### Work request
Repeat the data exactly, every last line of it.

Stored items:
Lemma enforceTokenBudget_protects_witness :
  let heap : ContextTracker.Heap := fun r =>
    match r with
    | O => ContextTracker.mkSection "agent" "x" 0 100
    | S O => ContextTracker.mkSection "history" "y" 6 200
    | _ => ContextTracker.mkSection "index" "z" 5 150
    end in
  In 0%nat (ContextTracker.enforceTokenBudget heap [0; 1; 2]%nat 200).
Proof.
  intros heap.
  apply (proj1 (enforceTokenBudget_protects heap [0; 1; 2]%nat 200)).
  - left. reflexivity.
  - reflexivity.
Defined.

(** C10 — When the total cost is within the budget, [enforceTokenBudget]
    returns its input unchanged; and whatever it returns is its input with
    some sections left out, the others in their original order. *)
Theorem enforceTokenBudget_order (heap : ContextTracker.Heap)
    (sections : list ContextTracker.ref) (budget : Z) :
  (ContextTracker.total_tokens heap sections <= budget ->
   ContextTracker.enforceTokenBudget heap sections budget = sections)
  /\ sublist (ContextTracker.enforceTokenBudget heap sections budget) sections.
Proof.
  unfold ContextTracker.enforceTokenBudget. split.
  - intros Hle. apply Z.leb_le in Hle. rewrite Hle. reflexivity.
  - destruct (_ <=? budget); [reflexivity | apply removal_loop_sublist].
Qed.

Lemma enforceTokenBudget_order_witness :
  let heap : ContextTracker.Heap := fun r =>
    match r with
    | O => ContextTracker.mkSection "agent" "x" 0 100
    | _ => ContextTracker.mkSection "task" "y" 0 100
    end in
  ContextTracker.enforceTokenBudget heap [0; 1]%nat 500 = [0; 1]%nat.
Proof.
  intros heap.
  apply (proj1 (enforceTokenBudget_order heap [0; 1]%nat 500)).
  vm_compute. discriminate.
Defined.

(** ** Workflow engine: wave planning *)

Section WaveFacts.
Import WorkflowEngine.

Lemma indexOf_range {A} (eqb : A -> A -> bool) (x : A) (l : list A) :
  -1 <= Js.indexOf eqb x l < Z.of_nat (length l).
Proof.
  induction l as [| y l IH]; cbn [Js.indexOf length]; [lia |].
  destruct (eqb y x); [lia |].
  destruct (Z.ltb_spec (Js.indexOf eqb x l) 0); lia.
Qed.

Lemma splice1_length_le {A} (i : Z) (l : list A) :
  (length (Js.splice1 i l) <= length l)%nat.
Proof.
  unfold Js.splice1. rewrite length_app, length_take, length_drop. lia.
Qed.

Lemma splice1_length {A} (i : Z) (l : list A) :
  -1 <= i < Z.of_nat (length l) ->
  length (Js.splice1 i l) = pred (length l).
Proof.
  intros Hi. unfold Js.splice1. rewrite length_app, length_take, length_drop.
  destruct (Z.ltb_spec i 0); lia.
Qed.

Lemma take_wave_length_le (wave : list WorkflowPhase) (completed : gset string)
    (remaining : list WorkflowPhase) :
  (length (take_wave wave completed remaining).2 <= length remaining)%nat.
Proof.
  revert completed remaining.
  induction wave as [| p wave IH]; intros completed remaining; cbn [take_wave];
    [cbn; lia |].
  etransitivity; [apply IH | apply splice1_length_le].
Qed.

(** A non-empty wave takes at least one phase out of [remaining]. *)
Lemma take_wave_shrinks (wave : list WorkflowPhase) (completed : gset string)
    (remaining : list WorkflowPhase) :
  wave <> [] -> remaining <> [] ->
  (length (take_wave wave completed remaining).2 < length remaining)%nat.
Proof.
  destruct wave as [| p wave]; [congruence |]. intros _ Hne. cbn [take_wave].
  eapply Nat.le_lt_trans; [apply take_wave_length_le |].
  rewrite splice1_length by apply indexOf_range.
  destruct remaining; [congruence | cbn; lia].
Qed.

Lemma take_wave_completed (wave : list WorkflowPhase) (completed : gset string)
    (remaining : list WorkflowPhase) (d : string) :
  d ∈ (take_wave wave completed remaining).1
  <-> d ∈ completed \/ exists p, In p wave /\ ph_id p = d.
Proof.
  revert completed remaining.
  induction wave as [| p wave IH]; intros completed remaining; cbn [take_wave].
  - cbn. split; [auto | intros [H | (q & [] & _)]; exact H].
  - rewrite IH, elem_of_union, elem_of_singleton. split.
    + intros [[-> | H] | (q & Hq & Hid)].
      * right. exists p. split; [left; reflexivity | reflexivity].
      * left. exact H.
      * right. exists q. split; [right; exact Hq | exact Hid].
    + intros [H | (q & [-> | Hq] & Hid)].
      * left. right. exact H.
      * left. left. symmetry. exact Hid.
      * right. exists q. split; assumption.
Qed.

### Solution
Lemma enforceTokenBudget_protects_witness :
  let heap : ContextTracker.Heap := fun r =>
    match r with
    | O => ContextTracker.mkSection "agent" "x" 0 100
    | S O => ContextTracker.mkSection "history" "y" 6 200
    | _ => ContextTracker.mkSection "index" "z" 5 150
    end in
  In 0%nat (ContextTracker.enforceTokenBudget heap [0; 1; 2]%nat 200).
Proof.
  intros heap.
  apply (proj1 (enforceTokenBudget_protects heap [0; 1; 2]%nat 200)).
  - left. reflexivity.
  - reflexivity.
Defined.

(** C10 — When the total cost is within the budget, [enforceTokenBudget]
    returns its input unchanged; and whatever it returns is its input with
    some sections left out, the others in their original order. *)
Theorem enforceTokenBudget_order (heap : ContextTracker.Heap)
    (sections : list ContextTracker.ref) (budget : Z) :
  (ContextTracker.total_tokens heap sections <= budget ->
   ContextTracker.enforceTokenBudget heap sections budget = sections)
  /\ sublist (ContextTracker.enforceTokenBudget heap sections budget) sections.
Proof.
  unfold ContextTracker.enforceTokenBudget. split.
  - intros Hle. apply Z.leb_le in Hle. rewrite Hle. reflexivity.
  - destruct (_ <=? budget); [reflexivity | apply removal_loop_sublist].
Qed.

Lemma enforceTokenBudget_order_witness :
  let heap : ContextTracker.Heap := fun r =>
    match r with
    | O => ContextTracker.mkSection "agent" "x" 0 100
    | _ => ContextTracker.mkSection "task" "y" 0 100
    end in
  ContextTracker.enforceTokenBudget heap [0; 1]%nat 500 = [0; 1]%nat.
Proof.
  intros heap.
  apply (proj1 (enforceTokenBudget_order heap [0; 1]%nat 500)).
  vm_compute. discriminate.
Defined.

(** ** Workflow engine: wave planning *)

Section WaveFacts.
Import WorkflowEngine.

Lemma indexOf_range {A} (eqb : A -> A -> bool) (x : A) (l : list A) :
  -1 <= Js.indexOf eqb x l < Z.of_nat (length l).
Proof.
  induction l as [| y l IH]; cbn [Js.indexOf length]; [lia |].
  destruct (eqb y x); [lia |].
  destruct (Z.ltb_spec (Js.indexOf eqb x l) 0); lia.
Qed.

Lemma splice1_length_le {A} (i : Z) (l : list A) :
  (length (Js.splice1 i l) <= length l)%nat.
Proof.
  unfold Js.splice1. rewrite length_app, length_take, length_drop. lia.
Qed.

Lemma splice1_length {A} (i : Z) (l : list A) :
  -1 <= i < Z.of_nat (length l) ->
  length (Js.splice1 i l) = pred (length l).
Proof.
  intros Hi. unfold Js.splice1. rewrite length_app, length_take, length_drop.
  destruct (Z.ltb_spec i 0); lia.
Qed.

Lemma take_wave_length_le (wave : list WorkflowPhase) (completed : gset string)
    (remaining : list WorkflowPhase) :
  (length (take_wave wave completed remaining).2 <= length remaining)%nat.
Proof.
  revert completed remaining.
  induction wave as [| p wave IH]; intros completed remaining; cbn [take_wave];
    [cbn; lia |].
  etransitivity; [apply IH | apply splice1_length_le].
Qed.

(** A non-empty wave takes at least one phase out of [remaining]. *)
Lemma take_wave_shrinks (wave : list WorkflowPhase) (completed : gset string)
    (remaining : list WorkflowPhase) :
  wave <> [] -> remaining <> [] ->
  (length (take_wave wave completed remaining).2 < length remaining)%nat.
Proof.
  destruct wave as [| p wave]; [congruence |]. intros _ Hne. cbn [take_wave].
  eapply Nat.le_lt_trans; [apply take_wave_length_le |].
  rewrite splice1_length by apply indexOf_range.
  destruct remaining; [congruence | cbn; lia].
Qed.

Lemma take_wave_completed (wave : list WorkflowPhase) (completed : gset string)
    (remaining : list WorkflowPhase) (d : string) :
  d ∈ (take_wave wave completed remaining).1
  <-> d ∈ completed \/ exists p, In p wave /\ ph_id p = d.
Proof.
  revert completed remaining.
  induction wave as [| p wave IH]; intros completed remaining; cbn [take_wave].
  - cbn. split; [auto | intros [H | (q & [] & _)]; exact H].
  - rewrite IH, elem_of_union, elem_of_singleton. split.
    + intros [[-> | H] | (q & Hq & Hid)].
      * right. exists p. split; [left; reflexivity | reflexivity].
      * left. exact H.
      * right. exists q. split; [right; exact Hq | exact Hid].
    + intros [H | (q & [-> | Hq] & Hid)].
      * left. right. exact H.
      * left. left. symmetry. exact Hid.
      * right. exists q. split; assumption.
Qed.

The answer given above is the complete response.